Sunday, January 21, 2018

The Impossible Only Takes a Little Longer

Our little house sat in the middle of the property. The mission had purchased a hunk of mountainside outside of the City of Medellín, Colombia, to use as a ministry center. It had been a coffee farm and part of it was retained as that. There was a main house, an old house with thick mud walls, a galpón (large storage shed) and a couple of smaller houses. To all this, the mission added our little house, and a school building for the missionary children. The old house was turned into classrooms and a dorm for the male students studying at the Bible Institute where I taught. They worked off their tuition in the coffee farm. On the top end of the finca (farm) there was another old house that served as the dorm for the female students. From the upper finca we could look down on the Bella Vista Prison—a delightful place that I may tell you about later.

The road leading off the finca went through the village of Machado. It was a poor place—and a violent one. The local police left at sunset for fear of being shot at night. One of my first remembrances of living on the farm was the sound of gunshots echoing throughout the night from down in the village. Just outside the “back door” of our property the houses degenerated into shacks made of recycled cardboard, tin, and whatever else could be scrounged.

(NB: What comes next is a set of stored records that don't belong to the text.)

(* ===== verification/SpecBridge.v ===== *)
(** * SpecBridge: running plugins (spec/src/spec_runtime.rs with
    spec_runtime/wasm_cache.rs, wasm_runtime_policy.rs, process_stdio_bridge.rs
    and http_json_bridge.rs)

    A connector of the catalog answers a command through the bridge of its
    provider: it plans the call and, where the runtime policy says so, sends an
    HTTP request, talks to a process over standard input and output, or runs
    a WebAssembly module. Compiled modules are kept in a cache with a limit on
    entries and on bytes.

    The file system, the WebAssembly engine, the HTTP client and the operations
    on child processes are parameters. *)
From S2P Require Import Prelude RustStr Contracts Json Errors Integration Fs Plugin PluginIR Bootstrap.
From S2P Require Import Awareness Paths Protocol SpecApproval SpecScan.
From Stdlib Require Import Ascii.

(** ** The module cache (wasm_cache.rs) *)
Record WasmArtifactFileIdentity := mkWasmArtifactFileIdentity {
  fi_device_id : Z;
  fi_inode : Z;
  fi_ctime_seconds : Z;
  fi_ctime_nanoseconds : Z;
}.

#[export] Instance WasmArtifactFileIdentity_eq_dec : EqDecision WasmArtifactFileIdentity.
Proof. solve_decision. Defined.

Record WasmModuleCacheKey := mkWasmModuleCacheKey {
  ck_artifact_path : Path;
  ck_module_size_bytes : Z;
  ck_artifact_modified_unix_ns : option Z;
  ck_artifact_file_identity : option WasmArtifactFileIdentity;
  ck_expected_sha256 : option string;
  ck_fuel_enabled : bool;
}.

#[export] Instance WasmModuleCacheKey_eq_dec : EqDecision WasmModuleCacheKey.
Proof. solve_decision. Defined.

Record WasmModuleCacheLookup := mkWasmModuleCacheLookup {
  cl_hit : bool;
  cl_inserted : bool;
  cl_evicted_entries : Z;
  cl_cache_len : Z;
  cl_cache_capacity : Z;
  cl_cache_total_module_bytes : Z;
  cl_cache_max_bytes : Z;
}.

Section cache.
Context {M : Type}.

Record CachedWasmModule := mkCachedWasmModule { cm_module : M; cm_artifact_sha256 : option string }.

Record WasmModuleCacheEntry := mkWasmModuleCacheEntry { we_module : CachedWasmModule; we_module_size_bytes : Z }.

(** The [HashMap] is an association list without repeated keys: only lookups,
    removals and the number of entries are observed. *)
Record WasmModuleCache := mkWasmModuleCache {
  wc_order : list WasmModuleCacheKey;
  wc_entries : list (WasmModuleCacheKey * WasmModuleCacheEntry);
  wc_total_module_bytes : Z;
}.

Definition WasmModuleCache_default : WasmModuleCache := mkWasmModuleCache [] [] 0.

Definition entry_get (key : WasmModuleCacheKey) (entries : list (WasmModuleCacheKey * WasmModuleCacheEntry)) :
    option WasmModuleCacheEntry :=
  snd <$> List.find (λ p, bool_decide (p.1 = key)) entries.
Definition entry_remove (key : WasmModuleCacheKey) (entries : list (WasmModuleCacheKey * WasmModuleCacheEntry)) :
    list (WasmModuleCacheKey * WasmModuleCacheEntry) := filter (λ p, p.1 ≠ key) entries.

(** [touch]: removes the first occurrence of the key and appends it *)
Definition order_remove (key : WasmModuleCacheKey) (order : list WasmModuleCacheKey) : list WasmModuleCacheKey :=
  match list_find (λ candidate, candidate = key) order with
  | Some (position, _) => take position order ++ drop (S position) order
  | None => order
  end.
Definition touch (key : WasmModuleCacheKey) (cache : WasmModuleCache) : WasmModuleCache :=
  mkWasmModuleCache (order_remove key (wc_order cache) ++ [key]) (wc_entries cache) (wc_total_module_bytes cache).

(** [remove_by_key] *)
Definition remove_by_key (key : WasmModuleCacheKey) (cache : WasmModuleCache) : bool * WasmModuleCache :=
  let order := filter (λ candidate, candidate ≠ key) (wc_order cache) in
  match entry_get key (wc_entries cache) with
  | None => (false, mkWasmModuleCache order (wc_entries cache) (wc_total_module_bytes cache))
  | Some removed =>
      (true, mkWasmModuleCache order (entry_remove key (wc_entries cache))
               (sat_sub (wc_total_module_bytes cache) (we_module_size_bytes removed)))
  end.

(** [evict_oldest]: the loop is over [order] *)
Fixpoint evict_loop (order : list WasmModuleCacheKey) (entries : list (WasmModuleCacheKey * WasmModuleCacheEntry))
    (total : Z) : bool * WasmModuleCache :=
  match order with
  | [] => (false, mkWasmModuleCache [] entries total)
  | oldest :: order =>
      match entry_get oldest entries with
      | Some removed =>
          (true, mkWasmModuleCache order (entry_remove oldest entries) (sat_sub total (we_module_size_bytes removed)))
      | None => evict_loop order entries total
      end
  end.
Definition evict_oldest (cache : WasmModuleCache) : bool * WasmModuleCache :=
  evict_loop (wc_order cache) (wc_entries cache) (wc_total_module_bytes cache).

(** [get] *)
Definition cache_get (key : WasmModuleCacheKey) (cache : WasmModuleCache) :
    option CachedWasmModule * WasmModuleCache :=
  match entry_get key (wc_entries cache) with
  | None => (None, cache)
  | Some entry => (Some (we_module entry), touch key cache)
  end.

(** [self.entries.len() >= max_entries || self.total_module_bytes.saturating_add(..) > max_total_bytes] *)
Definition over_limits (max_entries max_total_bytes module_size_bytes : Z) (cache : WasmModuleCache) : bool :=
  (max_entries <=? len (wc_entries cache))%Z
  || (max_total_bytes <? sat_add (wc_total_module_bytes cache) module_size_bytes)%Z.

(** The eviction loop of [insert]; each turn shortens [order]. *)
Fixpoint make_room (fuel : nat) (max_entries max_total_bytes module_size_bytes evicted_entries : Z)
    (cache : WasmModuleCache) : Z * WasmModuleCache :=
  match fuel with
  | O => (evicted_entries, cache)
  | S fuel =>
      if over_limits max_entries max_total_bytes module_size_bytes cache then
        let '(evicted, cache) := evict_oldest cache in
        if evicted then make_room fuel max_entries max_total_bytes module_size_bytes (sat_add evicted_entries 1) cache
        else (evicted_entries, cache)
      else (evicted_entries, cache)
  end.

(** [insert] *)
Definition cache_insert (key : WasmModuleCacheKey) (value : CachedWasmModule)
    (module_size_bytes max_entries max_total_bytes : Z) (cache : WasmModuleCache) : (bool * Z) * WasmModuleCache :=
  if (max_entries =? 0)%Z || (max_total_bytes =? 0)%Z then ((false, 0%Z), WasmModuleCache_default)
  else if (max_total_bytes <? module_size_bytes)%Z then ((false, 0%Z), cache)
  else
    let cache := (remove_by_key key cache).2 in
    let '(evicted_entries, cache) :=
      make_room (S (length (wc_order cache))) max_entries max_total_bytes module_size_bytes 0 cache in
    if over_limits max_entries max_total_bytes module_size_bytes cache then ((false, evicted_entries), cache)
    else
      ((true, evicted_entries),
       mkWasmModuleCache (wc_order cache ++ [key])
         ((key, mkWasmModuleCacheEntry value module_size_bytes) :: wc_entries cache)
         (sat_add (wc_total_module_bytes cache) module_size_bytes)).
End cache.
Arguments WasmModuleCache : clear implicits.
Arguments CachedWasmModule : clear implicits.

(** *** Limits from the environment (wasm_runtime_policy.rs) *)
Definition DEFAULT_WASM_MODULE_CACHE_CAPACITY : Z := 32.
Definition MAX_WASM_MODULE_CACHE_CAPACITY : Z := 4096.
Definition DEFAULT_WASM_MODULE_CACHE_MAX_BYTES : Z := 64 * 1024 * 1024.
Definition MIN_WASM_MODULE_CACHE_MAX_BYTES : Z := 64 * 1024.
Definition MAX_WASM_MODULE_CACHE_MAX_BYTES : Z := 512 * 1024 * 1024.

(** [raw.and_then(|value| value.trim().parse::<usize>().ok()).filter(|value| *value > 0)] *)
Definition positive_usize (raw : option string) : option Z :=
  match raw with
  | Some value =>
      match parse_usize (trim value) with Ok n => if (0 <? n)%Z then Some n else None | Err _ => None end
  | None => None
  end.

(** [parse_wasm_module_cache_capacity] *)
Definition parse_wasm_module_cache_capacity (raw : option string) : Z :=
  match positive_usize raw with
  | Some value => Z.min value MAX_WASM_MODULE_CACHE_CAPACITY
  | None => DEFAULT_WASM_MODULE_CACHE_CAPACITY
  end.

(** [parse_wasm_module_cache_max_bytes] *)
Definition parse_wasm_module_cache_max_bytes (raw : option string) : Z :=
  match positive_usize raw with
  | Some value => Z.min (Z.max value MIN_WASM_MODULE_CACHE_MAX_BYTES) MAX_WASM_MODULE_CACHE_MAX_BYTES
  | None => DEFAULT_WASM_MODULE_CACHE_MAX_BYTES
  end.

(** *** The cache is a least-recently-used cache *)
Section lru.
Context {M : Type}.
Abbreviation Cache := (WasmModuleCache M).
Abbreviation Entries := (list (WasmModuleCacheKey * @WasmModuleCacheEntry M)).

(** The contents, oldest first *)
Definition bytes_of (l : Entries) : Z := foldr (λ p n, we_module_size_bytes p.2 + n)%Z 0%Z l.

Record represents (c : Cache) (l : Entries) : Prop := {
  re_order : wc_order c = l.*1;
  re_entries : wc_entries c ≡ₚ l;
  re_keys : NoDup l.*1;
  re_total : wc_total_module_bytes c = bytes_of l;
  re_sizes : Forall (λ p, 0 ≤ we_module_size_bytes p.2)%Z l;
  re_bound : (bytes_of l ≤ u64_max)%Z;
}.

(** The abstract cache *)
Definition lru_get (key : WasmModuleCacheKey) (l : Entries) : option (CachedWasmModule M) * Entries :=
  match entry_get key l with
  | Some e => (Some (we_module e), entry_remove key l ++ [(key, e)])
  | None => (None, l)
  end.

(** Drops the oldest entries until one more of [size] bytes fits. *)
Fixpoint lru_room (max_entries max_total_bytes size : Z) (l : Entries) : Entries :=
  if (len l <? max_entries)%Z && (bytes_of l + size <=? max_total_bytes)%Z then l
  else match l with [] => [] | _ :: l => lru_room max_entries max_total_bytes size l end.

Definition lru_insert (key : WasmModuleCacheKey) (value : CachedWasmModule M) (size max_entries max_total_bytes : Z)
    (l : Entries) : bool * Entries :=
  if (max_entries =? 0)%Z || (max_total_bytes =? 0)%Z then (false, [])
  else if (max_total_bytes <? size)%Z then (false, l)
  else (true, lru_room max_entries max_total_bytes size (entry_remove key l) ++ [(key, mkWasmModuleCacheEntry value size)]).

Lemma entry_get_Some key (l : Entries) e : NoDup l.*1 → entry_get key l = Some e ↔ (key, e) ∈ l.
Proof.
  unfold entry_get. induction l as [|[k e'] l IH]; intros Hn; [split; [done|by intros ?%not_elem_of_nil]|].
  cbn [fmap list_fmap] in Hn. apply NoDup_cons in Hn as [Hk Hn]. cbn [List.find fst]. rewrite elem_of_cons.
  case_bool_decide as E; cbn [fmap option_fmap option_map snd].
  - subst. split; [intros [= ->]; by left|]. intros [[= ->]|Hin]; [done|].
    destruct Hk. apply list_elem_of_fmap. by exists (key, e).
  - rewrite (IH Hn). naive_solver.
Qed.

Lemma entry_get_perm key (l l' : Entries) : NoDup l.*1 → l' ≡ₚ l → entry_get key l' = entry_get key l.
Proof.
  intros Hn Hp. assert (NoDup l'.*1) as Hn' by (by rewrite Hp). apply option_eq. intros e.
  by rewrite !entry_get_Some, Hp.
Qed.

Lemma entry_remove_fst key (l : Entries) : (entry_remove key l).*1 = filter (λ k, k ≠ key) l.*1.
Proof.
  unfold entry_remove. induction l as [|[k e] l IH]; [done|]. rewrite fmap_cons, !filter_cons. cbn [fst].
  destruct (decide (k ≠ key)); cbn; by rewrite <-IH.
Qed.

Lemma entry_remove_absent key (l : Entries) : key ∉ l.*1 → entry_remove key l = l.
Proof.
  unfold entry_remove. induction l as [|p l IH]; [done|]. rewrite fmap_cons, not_elem_of_cons, filter_cons.
  intros [Hp Hl]. rewrite decide_True by done. by rewrite IH.
Qed.

Lemma entry_remove_Forall P key (l : Entries) : Forall P l → Forall P (entry_remove key l).
Proof. rewrite !Forall_forall. intros H p [_ Hp]%list_elem_of_filter. by apply H. Qed.

Lemma bytes_of_app l k : bytes_of (l ++ k) = (bytes_of l + bytes_of k)%Z.
Proof. induction l as [|p l IH]; cbn; [done|]. fold (bytes_of (l ++ k)). rewrite IH. unfold bytes_of. lia. Qed.

Lemma bytes_of_nonneg l : Forall (λ p, 0 ≤ we_module_size_bytes p.2)%Z l → (0 ≤ bytes_of l)%Z.
Proof. induction 1 as [|p l H _ IH]; [done|]. cbn. fold (bytes_of l). lia. Qed.

Lemma bytes_of_remove key l e : NoDup l.*1 → entry_get key l = Some e →
  bytes_of l = (we_module_size_bytes e + bytes_of (entry_remove key l))%Z.
Proof.
  induction l as [|[k e'] l IH]; intros Hn; [done|]. cbn [fmap list_fmap] in Hn. apply NoDup_cons in Hn as [Hk Hn].
  unfold entry_get, entry_remove. cbn [List.find fst]. rewrite filter_cons. cbn [fst].
  case_bool_decide as E; [subst|]; cbn [fmap option_fmap option_map snd].
  - intros [= <-]. rewrite decide_False by (by intros Hne). fold (entry_remove key l).
    rewrite entry_remove_absent by done. done.
  - fold (entry_get key l). intros He. rewrite decide_True by done. cbn [bytes_of foldr snd]. fold (bytes_of l).
    fold (entry_remove key l). fold (bytes_of (entry_remove key l)). rewrite (IH Hn He). lia.
Qed.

We no sooner had moved into our little house when the kids from the neighbourhood began to come around. They were so terribly poor, ragged and malnourished. One particular family of kids came around every day. I got into the habit of giving them food in the morning, especially milk and vitamin pills. We knew that they watched the place and we got into the habit of leaving things outside the door that we thought might be useful—like tin cans that would eventually end up plugging a hole in their house which was just outside the back gate.

At the time this event took place, I was sharing the house with one of the teachers from the missionary children’s school. Carol had the habit of leaving her slippers by the front door so that when she came home in the afternoon she could slip out of her shoes, put her slippers on, and not drag mud into the house.

One morning, as they usually did, the kids came to the door. I talked to them for a bit and then went back into the kitchen to get their breakfast. Normally I would have closed the front door before I disappeared from their sight. This particular morning, I didn’t. When I came back, they ate the food I had brought them and went on their way. They were cute kids, always smiling, always happy—an amazing thing considering their circumstances.

Later that day, Carol came back from school. When she came into the house she searched for her slippers. They had disappeared from their place beside the front door. I knew immediately what had happened. It was no great loss and certainly these kids could make better use of the slippers than Carol could. But the next day I couldn’t resist trying a little test.

As usual, the kids came to the door, smiling and happy, anticipating breakfast. We talked for a bit and then I casually asked them if they had noticed a pair of the slippers by the door when they were having breakfast the day before. I fully expected that they would vehemently deny having seen any such item.

To my surprise, they broke out in the most astonishing grins. “Do you want them back?” asked one of the tykes. I was flabbergasted! “Yes,” I said, “that would be nice.” They took off, only to return a little later—with the slippers.

I realized later, after a few other experiences, that to these children, stealing was just a natural part of life. In some cases, as in the case of the slippers, it was a game. This time they had lost and I had won. Tomorrow it might be another story. No problem.

The children of the third world are so much like the people of the lost world. Sin is natural. It’s just a part of life. It’s just a game. Sometimes you win; sometimes you lose. There is no consciousness of wrongdoing. No problem. To convince a lost world that there really IS a problem, one that only Jesus can solve, is a huge task, impossible for any of us to successfully complete. The encouraging news is that what’s impossible for you and me, is possible for God (Matthew 19:26).

As we go out to deal with a world that doesn’t know it’s lost anymore than those children knew that stealing was wrong, we take with us this promise from Isaiah 55:10, 11 (NIV): “As the rain and the snow come down from heaven, and do not return to it without watering the earth and making it bud and flourish, so that it yields seed for the sower and bread for the eater, so is my word that goes out of my mouth: It will not return to me empty, but will accomplish what I desire and achieve the purpose for which I sent it.”

 Milk and vitamins—and even slippers—will only last for a while, but the seeds of the Word of God that we plant are guaranteed to produce eternal results. The God of the impossible promises it.


Lynda is a missionary, speaker, educator, writer, editor, and cat lover. She was born and raised in Timmins, the heart of gold mining country in northeastern Ontario, Canada. Lynda has served with Fellowship International for more than thirty years, first in Colombia, a brief stint on home staff in Toronto, Ontario and, more recently in Venezuela. She is currently on staff at First Baptist Church in Timmins, Ontario where her primary focus is spiritual formation. The author of Divine Design for Daily Living, a 365 day devotional journey through the entire Bible (published in Spanish and English),  Lynda blogs Lynda’s Grain of Sand, maintains her own website Northern Breezes , and has been seconded by Fellowship International to serve on the Communications team of The Fellowship of Evangelical Baptist Churches in Canada.